Yann LeCun: Sophia and Does AI Need a Body?

00:00:00.000 | (gentle music)

00:00:02.580 | - You've criticized the art project

00:00:13.000 | that is Sophia the Robot.

00:00:14.740 | And what that project essentially does

00:00:17.600 | is uses our natural inclination to anthropomorphize

00:00:21.800 | things that look like human and give them more.

00:00:24.840 | Do you think that could be used by AI systems

00:00:27.800 | like in the movie "Her"?

00:00:30.080 | - So do you think that body is needed

00:00:33.440 | to create a feeling of intelligence?

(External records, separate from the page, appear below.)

Lemma try_take_ok b mx now :
  ok b → clock_ok b now → 0 ≤ mx ≤ usize_max → ok (try_take b mx now).2.
Proof.
  intros Hok Hclk Hmx. unfold try_take. destruct (_ || _); [done|].
  pose proof (refill_ok b now Hok Hclk) as (Hr & Hc & Ht & Hle).
  set (b' := refill b now) in *. clearbody b'. simpl.
  set (t := Z.min _ mx).
  pose proof (floor_nonneg (tokens b')) as Hfl.
  destruct (of_Z_floor_le (tokens b') t) as [Hn Hnle]; [done|unfold t; lia|].
  destruct (sub_fin (tokens b') (f64_of_Z t)) as [Hs1 Hs2]; [done..|].
  split_and!; simpl; try done.
  apply (f64_leb_trans _ (tokens b')); try done; by apply fin_nn.
Qed.

Lemma refund_ok b count : ok b → 0 ≤ count ≤ usize_max → ok (refund b count).
Proof.
  intros (Hr & Hc & Ht & Hle) Hcnt. unfold refund. 
  destruct (min_fin (f64_add (tokens b) (f64_of_Z count)) (capacity b)) as [Hm1 Hm2]; [|done|].
  - apply add_nn; apply fin_nn; [done|by apply of_count_fin].
  - done.
Qed.

Lemma set_rate_ok b rate now :
  ok b → clock_ok b now → 0 ≤ rate ≤ u32_max → ok (set_per_second_rate b rate now).
Proof.
  intros Hok Hclk Hrate. unfold set_per_second_rate.
  pose proof (refill_ok b now Hok Hclk) as (Hr & Hc & Ht & Hle).
  set (b' := refill b now) in *. clearbody b'. 
  assert (fin (f64_of_Z rate)) as Hf by (apply of_count_fin; unfold usize_max, u64_max, u32_max in *; lia).
  simpl. destruct (f64_leb (f64_of_Z rate) f64_zero).
  - split_and!; simpl; try done. by apply zero_leb, fin_nn.
  - destruct (min_fin (tokens b') (capacity b')) as [Hm1 Hm2]; [by apply fin_nn|done|].
    done.
Qed.

(** ** Histories of one bucket *)

Inductive op :=
  | TakeExact (count : Z) (now : Instant)
  | Take (max : Z) (now : Instant)
  | Refund (count : Z)
  | SetRate (rate : Z) (now : Instant).

Definition exec {F} `{Num F} (b : RateBucket F) (o : op) : RateBucket F :=
  match o with
  | TakeExact c now => (try_take_exact b c now).2
  | Take m now => (try_take b m now).2
  | Refund c => refund b c
  | SetRate r now => set_per_second_rate b r now
  end.

(** Arguments within their machine types, and a clock below 2^99 ns. *)
Definition op_in_range (o : op) : Prop :=
  match o with
  | TakeExact c now | Take c now => 0 ≤ c ≤ usize_max ∧ 0 ≤ now < 2 ^ 99
  | Refund c => 0 ≤ c ≤ usize_max
  | SetRate r now => 0 ≤ r ≤ u32_max ∧ 0 ≤ now < 2 ^ 99
  end.

Lemma refill_last {F} `{Num F} (b : RateBucket F) now :
  last_refill (refill b now) = last_refill b ∨ last_refill (refill b now) = now.
Proof. unfold refill. destruct (n_ltb _ _); auto. Qed.

Lemma exec_last {F} `{Num F} (b : RateBucket F) o (P : Z → Prop) :
  P (last_refill b) → (∀ now, (∃ c, o = TakeExact c now ∨ o = Take c now ∨ o = SetRate c now) → P now) →
  P (last_refill (exec b o)).
Proof.
  intros Hb Hnow.
  assert (∀ now, (∃ c, o = TakeExact c now ∨ o = Take c now ∨ o = SetRate c now) →
    P (last_refill (refill b now))) as Hr.
  { intros now Ho. destruct (refill_last b now) as [-> | ->]; auto. }
  destruct o; simpl; [| |done|eapply Hr; eauto].
  - unfold try_take_exact. destruct (count =? 0); [done|]. destruct (_ || _); [done|].
    destruct (n_ltb _ _); simpl; eapply Hr; eauto.
  - unfold try_take. destruct (_ || _); [done|]. simpl. eapply Hr; eauto.
Qed.

Lemma exec_ok b o : ok b → 0 ≤ last_refill b < 2 ^ 99 → op_in_range o → ok (exec b o).
Proof.
  intros Hok Hl Ho. assert (∀ now, 0 ≤ now < 2 ^ 99 → clock_ok b now) as Hc.
  { intros now Hn. unfold clock_ok. assert (2 ^ 100 = 2 * 2 ^ 99) by done. lia. }
  destruct o; simpl in *; destruct_and?;
    [apply try_take_exact_ok|apply try_take_ok|apply refund_ok|apply set_rate_ok]; auto.
Qed.

(** Starting from either constructor, no sequence of takes, refunds and
    rate changes ever drives a bucket's balance below zero, above its
    capacity, or to a NaN or an infinity, whatever the rounding of the
    binary64 arithmetic. *)
Theorem bucket_within_capacity (b : RateBucket f64) (ops : list op) :
  0 ≤ last_refill b < 2 ^ 99 →
  (∃ rate burst full, 0 ≤ rate ≤ u32_max ∧ 0 ≤ burst ≤ u32_max ∧
    (b = per_second rate burst full (last_refill b) ∨ b = per_minute rate burst full (last_refill b))) →
  Forall op_in_range ops →
  let b' := foldl exec b ops in
  fin (tokens b') ∧ f64_leb f64_zero (tokens b') ∧ f64_leb (tokens b') (capacity b').
Proof.
  intros Hl (rate & burst & full & Hr & Hb & Hnew) Hops.
  assert (ok b) as Hok by (destruct Hnew as [-> | ->]; [by apply per_second_ok|by apply per_minute_ok]).
  clear Hnew Hr Hb. cbv zeta.
  enough (ok (foldl exec b ops)) as (_ & _ & Ht & Hle).
  { split_and!; [done| |done]. by apply zero_leb, fin_nn. }
  revert b Hl Hok. induction Hops as [|o ops Ho Hops IH]; intros b Hl Hok; [done|].
  simpl. apply IH; [|by apply exec_ok].
  apply (exec_last b o (λ z, 0 ≤ z < 2 ^ 99)); [done|].
  intros now (c & [-> | [-> | ->]]); simpl in Ho; tauto.
Qed.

00:00:37.240 | - Well, if Sophia was just an art piece,

00:00:39.360 | I would have no problem with it,

00:00:40.400 | but it's presented as something else.

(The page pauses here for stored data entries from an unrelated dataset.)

Lemma sift_down_loop_spec n s i :
  idx_ok s → heap_down (expiry s) i → length (expiry s) - i < n →
  ∃ s', sift_down_loop n s i = Some s' ∧ same s s' ∧ heap_ok (expiry s').
Proof.
  revert s i; induction n as [|n IH]; intros s i Hok Hh Hn; [lia|]. cbn [sift_down_loop].
  case_bool_decide as Hlen.
  { exists s; split_and!; eauto using same_refl. eapply heap_down_done; [done|].
    intros c Hc Hpc x y _ Hy%lookup_lt_Some. apply parent_iff in Hpc; lia. }
  set (left := i * 2 + 1) in *.
  destruct (lookup_lt_is_Some_2 (expiry s) left) as [xl Hxl]; [lia|].
  assert (∃ ch y, expiry s !! ch = Some y ∧ 0 < ch ∧ parent ch = i
    ∧ (∀ c z, 0 < c → parent c = i → expiry s !! c = Some z → kleb y z)
    ∧ (if bool_decide (left + 1 < length (expiry s)) then
         let! xr := expiry s !! (left + 1) in let! xl := expiry s !! left in
         Some (if kltb xr xl then left + 1 else left)
       else Some left) = Some ch) as (ch & y & Hy & Hch & Hpc & Hmin & ->).
  { case_bool_decide as Hr.
    - destruct (lookup_lt_is_Some_2 (expiry s) (left + 1)) as [xr Hxr]; [lia|].
      rewrite Hxr, Hxl. destruct (kltb xr xl) eqn:Hk.
      + exists (left + 1), xr. split_and!; [done|lia|apply parent_iff; lia| |done].
        intros c z Hc Hcp Hz. apply parent_iff in Hcp; [|done].
        destruct Hcp as [->| ->].
        * replace (2 * i + 1) with left in Hz by lia. simplify_eq. apply kltb_kleb. by rewrite Hk.
        * replace (2 * i + 2) with (left + 1) in Hz by lia. simplify_eq. apply kleb_refl.
      + exists left, xl. split_and!; [done|lia|apply parent_iff; lia| |done].
        intros c z Hc Hcp Hz. apply parent_iff in Hcp; [|done].
        destruct Hcp as [->| ->].
        * replace (2 * i + 1) with left in Hz by lia. simplify_eq. apply kleb_refl.
        * replace (2 * i + 2) with (left + 1) in Hz by lia. simplify_eq.
          unfold kltb in Hk. destruct (kleb xl xr); done.
    - exists left, xl. split_and!; [done|lia|apply parent_iff; lia| |done].
      intros c z Hc Hcp Hz. apply parent_iff in Hcp; [|done].
      destruct Hcp as [->| ->].
      * replace (2 * i + 1) with left in Hz by lia. simplify_eq. apply kleb_refl.
      * apply lookup_lt_Some in Hz. lia. }
  pose proof (parent_lt ch Hch). pose proof (lookup_lt_Some _ _ _ Hy).
  destruct (lookup_lt_is_Some_2 (expiry s) i) as [x Hx]; [lia|].
  rewrite Hx, Hy. destruct (kleb x y) eqn:Hxy.
  { exists s; split_and!; eauto using same_refl. eapply heap_down_done; [done|].
    intros c Hc Hcp a b Ha Hb. simplify_eq.
    eapply kleb_trans; [by rewrite Hxy|eauto]. }
  destruct (swap_spec s i ch) as (s1 & -> & Hs1 & Hsw); [done|lia|lia|].
  destruct (IH s1 ch) as (s2 & -> & Hs2 & Hh2).
  - apply Hs1.
  - eapply sift_down_step; eauto. intros Hc. by rewrite Hxy in Hc.
  - rewrite (same_length _ _ Hs1). lia.
  - exists s2. eauto using same_trans.
Qed.

Lemma sift_down_spec s i :
  idx_ok s → heap_down (expiry s) i →
  ∃ s', sift_down s i = Some s' ∧ same s s' ∧ heap_ok (expiry s').
Proof. intros. apply sift_down_loop_spec; auto with lia. Qed.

00:00:43.120 | - Let me add on that comment real quick.

00:00:45.360 | If creators of Sophia could change something

00:00:48.600 | about their marketing or behavior in general,

00:00:50.800 | what would it be?

00:00:51.640 | What's--

00:00:52.880 | - Oh, just about everything.

00:00:54.120 | (laughing)

00:00:55.720 | - I mean, don't you think,

00:00:58.720 | here's a tough question.

00:01:00.160 | Let me, so I agree with you.

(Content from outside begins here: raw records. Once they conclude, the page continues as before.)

Lemma pool_exec_capacity s o now el s' : exec s o now el = Some s' → capacity s' = capacity s.
Proof.
  assert (∀ p, capacity (pop_front_internal p).2 = capacity p) as Hpop.
  { intros p. unfold pop_front_internal. by destruct (queue p). }
  assert (∀ p r, take_front_for_probe p now el = Some r → capacity r.2 = capacity p) as Htake.
  { intros p r. unfold take_front_for_probe. specialize (Hpop p).
    destruct (pop_front_internal p) as [[e|] p1]; simpl in Hpop; [|intros [= <-]; simpl; congruence].
    destruct (prepare_recent_slot _ _ _ _) as [s1|] eqn:H1; [|done].
    destruct (RecentProbes.record _ _ _); [|done]. intros [= <-]. simpl.
    apply prepare_capacity in H1. congruence. }
  destruct o; simpl.
  - unfold admit_node. destruct (negb _); [intros [= <-]; simpl; congruence|].
    destruct (expire_recent _ _ _) as [s1|] eqn:H1; [|done]. apply expire_recent_capacity in H1.
    destruct (_ || _); [intros [= <-]; simpl; congruence|].
    set (p := if warmed s1 then _ else _). assert (capacity p.2 = capacity s1) as Hp.
    { subst p. destruct (warmed s1); [|done]. by destruct (RateBucket.try_take_one _ _). }
    destruct p as [g s2]. simpl in Hp. destruct (negb g); [intros [= <-]; simpl; congruence|].
    set (q := if bool_decide _ then _ else _). assert (capacity q.2 = capacity s2) as Hq.
    { subst q. case_bool_decide; [|done]. specialize (Hpop s2). by destruct (pop_front_internal s2). }
    destruct q as [r s3]. simpl in Hq. intros [= <-]. case_bool_decide; simpl; congruence.
  - destruct (take_front_for_probe _ _ _) eqn:Ht; [|done]. intros [= <-]. by apply Htake.
  - destruct (take_front_for_probe _ _ _) as [[[n|] s1]|] eqn:Ht; [| |done]; apply Htake in Ht; simpl in *.
    + unfold restore_front. destruct (RecentProbes.remove _ _); [|done]. intros [= <-]. done.
    + intros [= <-]; congruence.
  - intros [= <-]. unfold rotate_front_to_back. by case_bool_decide.
  - unfold record_probe. destruct (prepare_recent_slot _ _ _ _) as [s1|] eqn:H1; [|done].
    destruct (RecentProbes.record _ _ _); [|done]. intros [= <-]. by apply prepare_capacity in H1.
  - unfold contains_recent. destruct (expire_recent _ _ _) as [s1|] eqn:H1; [|done].
    intros [= <-]. by apply expire_recent_capacity in H1.
  - by intros [= <-].
Qed.

(** No history of calls on a pool, with a clock that never goes back,
    panics or loops; the queue always holds each address once, mirrors the
    [queued] set and never exceeds its capacity. *)
Theorem pool_history_safe cap rpm ttl rcap t (os : list (op * Instant * (nat → Z))) :
  clocked t os →
  ∃ s, run (new cap rpm ttl rcap t) os = Some s
    ∧ NoDup (addrs s) ∧ queued s = list_to_set (addrs s) ∧ length (queue s) ≤ cap `max` 1.
Proof.
  intros Hcl.
  assert (∀ s, wf s → clock_le s t → ∃ s', run s os = Some s' ∧ wf s' ∧ capacity s' = capacity s) as Hrun.
  2:{ destruct (Hrun (new cap rpm ttl rcap t)) as (s & Hs & [_ (? & ? & ? & _)] & Hc);
        [apply pool_new_wf|apply pool_new_clock|]. simpl in Hc. exists s. rewrite <-Hc. done. }
  revert t Hcl. induction os as [|[[o now] el] os IH]; intros t Hcl s Hwf Hc; [by exists s|].
  destruct Hcl as [Hle Hcl]. destruct (pool_exec_wf s o now el Hwf) as (s1 & He & Hwf1 & Hc1).
  { by eapply clock_le_mono. }
  destruct (IH now Hcl s1 Hwf1 Hc1) as (s' & Hr & Hwf' & Hcap).
  exists s'. cbn [run]. rewrite He. split_and!; [done..|].
  rewrite Hcap. by eapply pool_exec_capacity.
Qed.

Definition ex_history : list (op * Instant * (nat → Z)) :=
  let a := mkNode [1%Z] (SocketAddrV4 8 8 8 8 6881) in
  let b := mkNode [2%Z] (SocketAddrV4 9 9 9 9 6881) in
  [(Admit a, 1%Z, λ _, 0%Z); (Admit b, 1%Z, λ _, 0%Z); (Rotate, 2%Z, λ _, 0%Z);
   (TakeAndRestore, 3%Z, λ _, 0%Z); (TakeFront, 4%Z, λ _, 7%Z); (Probe (addr a), 20%Z, λ _, 1%Z)].

Lemma pool_history_safe_witness :
  clocked 0 ex_history ∧
  ∃ s, run (new 1 60 10 1 0) ex_history = Some s
    ∧ NoDup (addrs s) ∧ queued s = list_to_set (addrs s) ∧ length (queue s) ≤ 1 `max` 1.
Proof.
  assert (clocked 0 ex_history) as Hc by (simpl; lia).
  split; [exact Hc|]. exact (pool_history_safe 1 60 10 1 0 ex_history Hc).
Defined.

End NodePool.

00:01:01.760 | So Sophia is not,

00:01:04.120 | the general public feels that Sophia can do way more

00:01:08.300 | than she actually can.

00:01:09.360 | - That's right.

00:01:10.240 | - And the people who created Sophia

00:01:12.800 | are not honestly publicly communicating

00:01:17.800 | trying to teach the public.

00:01:19.520 | - Right.

00:01:20.360 | - But here's a tough question.

00:01:23.320 | Don't you think the same thing

00:01:28.120 | is scientists in industry and research

00:01:32.160 | are taking advantage of the same misunderstanding

00:01:34.720 | in the public when they create AI companies

00:01:37.400 | or publish stuff?

00:01:39.980 | - Some companies, yes.

00:01:41.200 | I mean, there is no sense of,

00:01:43.200 | there's no desire to delude.

00:01:44.960 | There's no desire to kind of over-claim

00:01:47.880 | what something is done.

00:01:48.720 | Right, you publish a paper on AI

00:01:49.880 | that has this result on ImageNet,

00:01:52.280 | it's pretty clear.

00:01:53.120 | I mean, it's not even interesting anymore.

00:01:55.040 | But I don't think there is that,

00:01:58.020 | I mean, the reviewers are generally not very forgiving

00:02:02.960 | of unsupported claims of this type.

00:02:07.240 | And, but there are certainly quite a few startups

00:02:09.760 | that have had a huge amount of hype around this

00:02:12.760 | that I find extremely damaging

00:02:15.560 | and I've been calling it out when I've seen it.

00:02:18.120 | So yeah, but to go back to your original question,

00:02:20.320 | like the necessity of embodiment.

00:02:23.120 | I think, I don't think embodiment is necessary.

00:02:25.680 | I think grounding is necessary.

00:02:27.200 | So I don't think we're gonna get machines

00:02:29.000 | that really understand language

00:02:30.560 | without some level of grounding in the real world.

00:02:32.480 | And it's not clear to me that language

00:02:34.440 | is a high enough bandwidth medium

00:02:36.200 | to communicate how the real world works.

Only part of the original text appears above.